Variaciones Regionales en Portugal
El Cabrito Assado e Sarapatel de Serra d’Arga es una joya culinaria de la región de Serra d’Arga, una zona montañosa al norte de Portugal. Este plato combina tres preparaciones tradicionales: el assado (asado), el guisado (estofado) y el sarapatel, un guiso de vísceras sazonado con hierbas locales.
En otras regiones de Portugal, el cabrito se prepara de diversas maneras:
- Tras-os-Montes: Cabrito assado marinado con ajo, vino blanco y pimentón, acompañado de batata à murro (patatas asadas golpeadas) y coles rizadas.
- Bairrada: Cabrito asado a fuego lento con vino tinto y una mezcla de especias que incluye clavo y laurel.
- Alentejo: Cabrito guisado con comino, cilantro y vinagre.
En cuanto a las técnicas de cocción, en Serra d’Arga predomina el uso del horno de leña tradicional, lo que otorga un sabor ahumado natural a la carne.
El Cabrito y el Paisaje
La cabra doméstica es una ingeniera del paisaje. En el pasado esta habilidad ramoneadora fue denostada considerándose la cabra como un enemigo de la vegetación. Actualmente es entendida como un aliado ya que contribuye a la dispersión de semillas y a la fertilización del suelo aportando materia orgánica.

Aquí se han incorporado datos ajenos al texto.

(* ===== verification/Reference.v ===== *)
(** * Reference: the Ruby and Go renditions quoted in the source

    The comments of lines 44-58 and 80-93 of [src/pearson-hashing.c] give
    [phash_rfc3074] and [phash_original] again in Ruby and in Go.  They are
    modelled here on lists of bytes, with what each language does where C
    has undefined behaviour: a Ruby [Integer] is unbounded and an array
    read outside the array yields [nil], a Go [byte] wraps and indexes
    [T] always inside it.  The theorems compare them with the C functions:
    on keys of at most 255 plain bytes all three languages agree; on longer
    keys Ruby raises, Go hashes a prefix of the key, C hashes all of it.
    A Ruby string whose characters take more than one byte has fewer
    characters than bytes ([rb_string]): [key.length] is then smaller
    than what [strlen] returns, and the Ruby rendition hashes a prefix of
    the key ([ruby_rfc3074_multibyte]). *)

From Stdlib Require Import ZArith Lia List.
From stdpp Require Import base tactics option list.
From S2P Require Import Prelude Platform CInt Table Spec Memory Hasher Refine.

#[local] Open Scope Z_scope.

(** The memory of the examples: one static object holding "abc". *)
#[local] Abbreviation abc := [string_block [97; 98; 99]].

#[local] Abbreviation fold := (pearson_fold pearson_T).

(** ** Ruby *)

(** The values the variable [h] takes in Ruby. *)
Inductive rb_value : Type :=
| RbInt (z : Z)
| RbNil.

#[export] Instance rb_value_eq_dec : EqDecision rb_value.
Proof. solve_decision. Defined.

(** [T[i]]: an index from [-256] to [-1] counts from the end of the array,
    an index outside the array yields [nil]. *)
Definition rb_aref (i : Z) : rb_value :=
  if (0 <=? i) && (i <? 256) then RbInt (T_at pearson_T i)
  else if (-256 <=? i) && (i <? 0) then RbInt (T_at pearson_T (256 + i))
  else RbNil.

(** One call of the block [h = T[h ^ c]], where [c] is what [getbyte]
    returned ([nil] outside the string).  [None] is a raised [TypeError]:
    [nil ^ c] is [true], which is no index, and an [Integer] cannot be
    combined with [nil]. *)
Definition rb_step (h : rb_value) (c : option Z) : option rb_value :=
  match h, c with
  | RbInt x, Some b => Some (rb_aref (Z.lxor x b))
  | _, _ => None
  end.

(** [(i - 1).downto(0) { |i| h = T[h ^ key.getbyte(i)] }] (line 48). *)
Fixpoint rb_downto (key : list Z) (i : nat) (h : rb_value) : option rb_value :=
  match i with
  | O => Some h
  | S i' =>
      match rb_step h (key !! i') with
      | Some h' => rb_downto key i' h'
      | None => None
      end
  end.

(** Lines 46-50. *)
Definition ruby_phash_rfc3074 (key : list Z) : option rb_value :=
  let h := RbInt (Z.of_nat (length key)) in
  rb_downto key (length key) h.

(** A Ruby string in an encoding with characters of more than one byte
    (UTF-8, the default): its characters, each with the bytes that encode
    it.  [key.length] counts the characters, [key.getbyte(i)] and
    [key.each_byte] go by the bytes. *)
Definition rb_string : Type := list (list Z).

Definition rb_bytes (s : rb_string) : list Z := concat s.

Definition rb_length (s : rb_string) : nat := length s.

(** Every character has a byte at least. *)
Definition rb_valid (s : rb_string) : Prop :=
  Forall (fun c => c <> [] /\ Forall is_byte c) s.

(** Lines 46-50 on such a string. *)
Definition ruby_phash_rfc3074_chars (s : rb_string) : option rb_value :=
  let h := RbInt (Z.of_nat (rb_length s)) in
  rb_downto (rb_bytes s) (rb_length s) h.

(** [key.each_byte { |c| h = T[h ^ c] }] (line 84). *)
Fixpoint rb_each_byte (key : list Z) (h : rb_value) : option rb_value :=
  match key with
  | [] => Some h
  | c :: key' =>
      match rb_step h (Some c) with
      | Some h' => rb_each_byte key' h'
      | None => None
      end
  end.

(** Lines 82-86. *)
Definition ruby_phash_original (key : list Z) : option rb_value :=
  let h := RbInt 0 in
  rb_each_byte key h.

(** ** Go *)

(** The conversion [byte(n)]. *)
Definition go_byte (n : Z) : Z := n mod 256.

(** [for i := h; i > 0; i-- { h = T[h^key[i-1]] }] (line 55); [None] is
    the run-time panic of an index outside the string. *)
Fixpoint go_rfc3074_loop (key : list Z) (i : nat) (h : Z) : option Z :=
  match i with
  | O => Some h
  | S i' =>
      match key !! i' with
      | Some c => go_rfc3074_loop key i' (T_at pearson_T (Z.lxor h c))
      | None => None
      end
  end.

(** Lines 53-57. *)
Definition go_phash_rfc3074 (key : list Z) : option Z :=
  let h := go_byte (Z.of_nat (length key)) in
  go_rfc3074_loop key (Z.to_nat h) h.

(** [for _, c := range []byte(key) { h = T[h^c] }] (line 90). *)
Fixpoint go_range (key : list Z) (h : Z) : Z :=
  match key with
  | [] => h
  | c :: key' => go_range key' (T_at pearson_T (Z.lxor h c))
  end.

(** Lines 89-92; the named result [h] starts at 0. *)
Definition go_phash_original (key : list Z) : Z :=
  let h := 0 in
  go_range key h.

(** ** The loops as folds *)

Lemma rev_take_S (key : list Z) (i : nat) c :
  key !! i = Some c -> rev (take (S i) key) = c :: rev (take i key).
Proof. intros H. rewrite (take_S_r _ _ _ H). apply rev_unit. Qed.

Lemma rb_aref_byte i : is_byte i -> rb_aref i = RbInt (T_at pearson_T i).
Proof.
  unfold rb_aref, is_byte. intros Hi.
  destruct (Z.leb_spec 0 i); [|lia]. destruct (Z.ltb_spec i 256); [reflexivity|lia].
Qed.

Lemma rb_aref_high i : 256 <= i -> rb_aref i = RbNil.
Proof.
  unfold rb_aref. intros Hi.
  rewrite (proj2 (Z.ltb_ge i 256)), (proj2 (Z.ltb_ge i 0)) by lia.
  now rewrite !andb_false_r.
Qed.

Lemma rb_downto_fold key (i : nat) h :
  Forall is_byte key -> is_byte h -> (i <= length key)%nat ->
  rb_downto key i (RbInt h) = Some (RbInt (fold h (rev (take i key)))).
Proof.
  intros Hk. revert h. induction i as [|i IH]; intros h Hh Hi; [reflexivity|].
  destruct (lookup_lt_is_Some_2 key i) as [c Hc]; [lia|].
  assert (is_byte c) by (rewrite Forall_forall in Hk; eapply Hk, list_elem_of_lookup_2, Hc).
  cbn [rb_downto]. rewrite Hc. cbn [rb_step]. rewrite rb_aref_byte by auto with byte.
  rewrite (rev_take_S _ _ _ Hc), IH; [reflexivity| |lia].
  apply (pearson_step_byte pearson_T); assumption.
Qed.

Lemma rb_each_byte_fold key h :
  Forall is_byte key -> is_byte h -> rb_each_byte key (RbInt h) = Some (RbInt (fold h key)).
Proof.
  intros Hk. revert h. induction Hk as [|c key Hc _ IH]; intros h Hh; [reflexivity|].
  cbn [rb_each_byte rb_step]. rewrite rb_aref_byte by auto with byte.
  apply IH, (pearson_step_byte pearson_T); assumption.
Qed.

Lemma go_rfc3074_loop_fold key (i : nat) h :
  (i <= length key)%nat ->
  go_rfc3074_loop key i h = Some (fold h (rev (take i key))).
Proof.
  revert h. induction i as [|i IH]; intros h Hi; [reflexivity|].
  destruct (lookup_lt_is_Some_2 key i) as [c Hc]; [lia|].
  cbn [go_rfc3074_loop]. rewrite Hc, (rev_take_S _ _ _ Hc). apply IH. lia.
Qed.

Lemma go_range_fold key h : go_range key h = fold h key.
Proof. revert h. induction key as [|c key IH]; intros h; [reflexivity|apply IH]. Qed.

(** ** Long keys in Ruby *)

Lemma lxor_high x c : 256 <= x -> is_byte c -> 256 <= Z.lxor x c.
Proof.
  intros Hx Hc. assert (E : Z.lxor x c / 2 ^ 8 = x / 2 ^ 8).
  { rewrite <- !Z.shiftr_div_pow2, Z.shiftr_lxor by lia.
    rewrite (Z.shiftr_div_pow2 c), Z.div_small, Z.lxor_0_r by (unfold is_byte in Hc; lia).
    reflexivity. }
  change (2 ^ 8) with 256 in E. revert E. Z.div_mod_to_equations. lia.
Qed.

Lemma rb_downto_nil key (i : nat) :
  (0 < i <= length key)%nat -> rb_downto key i RbNil = None.
Proof.
  intros Hi. destruct i as [|i]; [lia|].
  destruct (lookup_lt_is_Some_2 key i) as [c Hc]; [lia|].
  cbn [rb_downto]. now rewrite Hc.
Qed.

Lemma ruby_rfc3074_long key :
  Forall is_byte key -> (255 < length key)%nat -> ruby_phash_rfc3074 key = None.
Proof.
  intros Hk Hl. unfold ruby_phash_rfc3074. cbv zeta.
  destruct (length key) as [|i] eqn:El; [lia|].
  destruct (lookup_lt_is_Some_2 key i) as [c Hc]; [lia|].
  assert (is_byte c) by (rewrite Forall_forall in Hk; eapply Hk, list_elem_of_lookup_2, Hc).
  cbn [rb_downto]. rewrite Hc. cbn [rb_step].
  rewrite rb_aref_high by (apply lxor_high; [lia|assumption]).
  apply rb_downto_nil. lia.
Qed.

(** ** Characters of more than one byte in Ruby *)

Lemma rb_valid_bytes s : rb_valid s -> Forall is_byte (rb_bytes s).
Proof.
  unfold rb_bytes. induction 1 as [|c s [_ Hc] _ IH]; [constructor|].
  cbn [concat]. apply Forall_app. now split.
Qed.

Lemma rb_length_bytes s : rb_valid s -> (rb_length s <= length (rb_bytes s))%nat.
Proof.
  unfold rb_length, rb_bytes. induction 1 as [|c s [Hc _] _ IH]; [reflexivity|].
  cbn [concat length]. rewrite length_app. destruct c; [contradiction|cbn [length]; lia].
Qed.

(** A string of characters of one byte each is the list of its bytes. *)
Lemma ruby_chars_single key :
  ruby_phash_rfc3074_chars ((fun b => [b]) <$> key) = ruby_phash_rfc3074 key.
Proof.
  unfold ruby_phash_rfc3074_chars, ruby_phash_rfc3074, rb_length, rb_bytes. cbv zeta.
  rewrite length_fmap. f_equal. induction key as [|b key IH]; [reflexivity|].
  cbn. now rewrite IH.
Qed.

(** Ruby hashes as many bytes as the string has characters, seeded with
    the number of characters. *)
Lemma ruby_chars_value s :
  rb_valid s -> (rb_length s <= 255)%nat ->
  ruby_phash_rfc3074_chars s =
  Some (RbInt (fold (Z.of_nat (rb_length s)) (rev (take (rb_length s) (rb_bytes s))))).
Proof.
  intros Hv Hl. unfold ruby_phash_rfc3074_chars. cbv zeta.
  apply rb_downto_fold; [now apply rb_valid_bytes|byte_lia|now apply rb_length_bytes].
Qed.

(** ** The renditions against the specification *)

Lemma ruby_rfc3074_spec key :
  Forall is_byte key ->
  ruby_phash_rfc3074 key = RbInt <$> hashRFC3074 pearson_T key.
Proof.
  intros Hk. unfold hashRFC3074. destruct (decide _) as [Hle|Hgt].
  - unfold ruby_phash_rfc3074. cbv zeta.
    rewrite rb_downto_fold, take_ge by (assumption || byte_lia || lia). reflexivity.
  - rewrite ruby_rfc3074_long by (assumption || lia). reflexivity.
Qed.

Lemma go_rfc3074_value key :
  let h := Z.of_nat (length key) mod 256 in
  go_phash_rfc3074 key = Some (fold h (rev (take (Z.to_nat h) key))).
Proof.
  cbv zeta. unfold go_phash_rfc3074, go_byte. cbv zeta.
  apply go_rfc3074_loop_fold.
  pose proof (Z.mod_le (Z.of_nat (length key)) 256). lia.
Qed.

Lemma go_rfc3074_spec key h :
  hashRFC3074 pearson_T key = Some h -> go_phash_rfc3074 key = Some h.
Proof.
  unfold hashRFC3074. destruct (decide _) as [Hle|]; [|discriminate]. intros [= <-].
  rewrite go_rfc3074_value. cbv zeta.
  rewrite Z.mod_small, Nat2Z.id, take_ge by lia. reflexivity.
Qed.

Section reference.
Context {P : Platform} `{!PlatformOk P}.

(** C38: for a key of at most 255 plain bytes the C function
    [phash_rfc3074] returns the value the Ruby and the Go rendition
    return. *)
Theorem rfc3074_renditions_agree m key bs :
  mem_wf m -> cstring_at m key bs -> all_plain bs = true -> (length bs <= 255)%nat ->
  exists h, phash_rfc3074 key m = Ok (h, m) /\
            ruby_phash_rfc3074 bs = Some (RbInt h) /\
            go_phash_rfc3074 bs = Some h.
Proof.
  intros Hwf Hs Hp Hl. destruct key as [|b o]; [destruct Hs|].
  assert (Hh : hashRFC3074 pearson_T bs = Some (fold (Z.of_nat (length bs)) (rev bs))).
  { unfold hashRFC3074. destruct (decide _); [reflexivity|lia]. }
  exists (fold (Z.of_nat (length bs)) (rev bs)). split; [|split].
  - rewrite (phash_rfc3074_run m b o bs Hwf Hs), Hp, to_uchar_id by byte_lia. reflexivity.
  - rewrite ruby_rfc3074_spec, Hh; [reflexivity|]. destruct Hs as [Hk _].
    now apply is_key_bytes.
  - now apply go_rfc3074_spec.
Qed.

(** C39: for a key longer than 255 bytes the three languages part: Ruby
    raises, Go hashes only the first [len mod 256] bytes, C hashes all of
    them; Go and C seed with [len mod 256]. *)
Theorem rfc3074_renditions_part m key bs :
  mem_wf m -> cstring_at m key bs -> all_plain bs = true -> (255 < length bs)%nat ->
  let h := Z.of_nat (length bs) mod 256 in
  ruby_phash_rfc3074 bs = None /\
  go_phash_rfc3074 bs = Some (fold h (rev (take (Z.to_nat h) bs))) /\
  phash_rfc3074 key m = Ok (fold h (rev bs), m).
Proof.
  intros Hwf Hs Hp Hl. cbv zeta. destruct key as [|b o]; [destruct Hs|]. split; [|split].
  - apply ruby_rfc3074_long; [|assumption]. destruct Hs as [Hk _]. now apply is_key_bytes.
  - apply go_rfc3074_value.
  - now rewrite (phash_rfc3074_run m b o bs Hwf Hs), Hp.
Qed.

(** C40: on a key of plain bytes the C function [phash_wikipedia]
    returns the value of the Ruby and of the Go rendition of
    [phash_original], as the comment of line 71 says of the three. *)
Theorem original_renditions_agree m key bs :
  mem_wf m -> cstring_at m key bs -> all_plain bs = true ->
  phash_wikipedia key m = Ok (go_phash_original bs, m) /\
  ruby_phash_original bs = Some (RbInt (go_phash_original bs)).
Proof.
  intros Hwf Hs Hp. destruct key as [|b o]; [destruct Hs|].
  unfold go_phash_original, ruby_phash_original. cbv zeta. rewrite go_range_fold. split.
  - now rewrite (phash_wikipedia_run m b o bs Hwf Hs), Hp.
  - apply rb_each_byte_fold; [|byte_lia]. destruct Hs as [Hk _]. now apply is_key_bytes.
Qed.

(** The Ruby rendition of [phash_rfc3074] is the C function on strings
    of one-byte characters only.  On a key with a character of more than
    one byte, C hashes all the bytes and seeds with their number, Ruby
    hashes as many bytes as there are characters and seeds with that. *)
Theorem ruby_rfc3074_multibyte m key s :
  mem_wf m -> cstring_at m key (rb_bytes s) -> all_plain (rb_bytes s) = true ->
  rb_valid s -> (length (rb_bytes s) <= 255)%nat ->
  let n := rb_length s in
  phash_rfc3074 key m = Ok (fold (Z.of_nat (length (rb_bytes s))) (rev (rb_bytes s)), m) /\
  ruby_phash_rfc3074_chars s = Some (RbInt (fold (Z.of_nat n) (rev (take n (rb_bytes s))))).
Proof.
  intros Hwf Hs Hp Hv Hl. cbv zeta. pose proof (rb_length_bytes s Hv). split.
  - destruct key as [|b o]; [destruct Hs|].
    rewrite (phash_rfc3074_run m b o _ Hwf Hs), Hp, to_uchar_id by byte_lia. reflexivity.
  - apply ruby_chars_value; [assumption|lia].
Qed.

End reference.

Lemma rfc3074_renditions_agree_witness :
  exists h, @phash_rfc3074 x86_64 (Ptr 0 0) abc = Ok (h, abc) /\
            ruby_phash_rfc3074 [97; 98; 99] = Some (RbInt h) /\
            go_phash_rfc3074 [97; 98; 99] = Some h.
Proof.
  apply (@rfc3074_renditions_agree x86_64 _ abc (Ptr 0 0) [97; 98; 99]); by_compute.
Defined.

Lemma rfc3074_renditions_part_witness :
  let bs := replicate 256 97 in
  let h := Z.of_nat (length bs) mod 256 in
  ruby_phash_rfc3074 bs = None /\
  go_phash_rfc3074 bs = Some (fold h (rev (take (Z.to_nat h) bs))) /\
  @phash_rfc3074 aarch64 (Ptr 0 0) [string_block bs] = Ok (fold h (rev bs), [string_block bs]).
Proof.
  apply (@rfc3074_renditions_part aarch64 _ [string_block (replicate 256 97)] (Ptr 0 0)
           (replicate 256 97)); by_compute.
Defined.

Lemma original_renditions_agree_witness :
  @phash_wikipedia x86_64 (Ptr 0 0) abc = Ok (go_phash_original [97; 98; 99], abc) /\
  ruby_phash_original [97; 98; 99] = Some (RbInt (go_phash_original [97; 98; 99])).
Proof.
  apply (@original_renditions_agree x86_64 _ abc (Ptr 0 0) [97; 98; 99]); by_compute.
Defined.

(** The key "é", one character of two bytes in UTF-8: Ruby hashes the
    first byte with the seed 1, C both bytes with the seed 2. *)
Example ruby_e_acute :
  exists x y, ruby_phash_rfc3074_chars [[195; 169]] = Some (RbInt x) /\
              eval (@phash_rfc3074 aarch64 (Ptr 0 0)) [string_block [195; 169]] = Ok y /\
              x <> y.
Proof. eexists _, _. split; [|split]; [vm_compute; reflexivity ..|discriminate]. Qed.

Se utilizan en la prevención de incendios forestales como reguladora de la abundancia de la vegetación.
De este modo la producción de caprino aúna prácticas sostenibles cuidadosas del paisaje junto con la obtención de buenos alimentos y de gran calidad.
La caldereta de cabrito nos lleva hasta las adustas sierras del Sistema Central y en concreto a Puebla de la Sierra, en el oriente madrileño del sistema montañoso, donde se produce la carne de cabrito que utilizamos en este plato.
Este paisaje agrosilvopastoril vivo comenzó a extinguirse en la década de los 60 del siglo pasado a la vez que se producía el éxodo rural.
Un objetivo de las reservas de la biosfera es el mantenimiento de economías sostenibles compatibles con el cuidado de la naturaleza.
Los derivados de la cabra han sido desde entonces uno de sus principales medios de vida.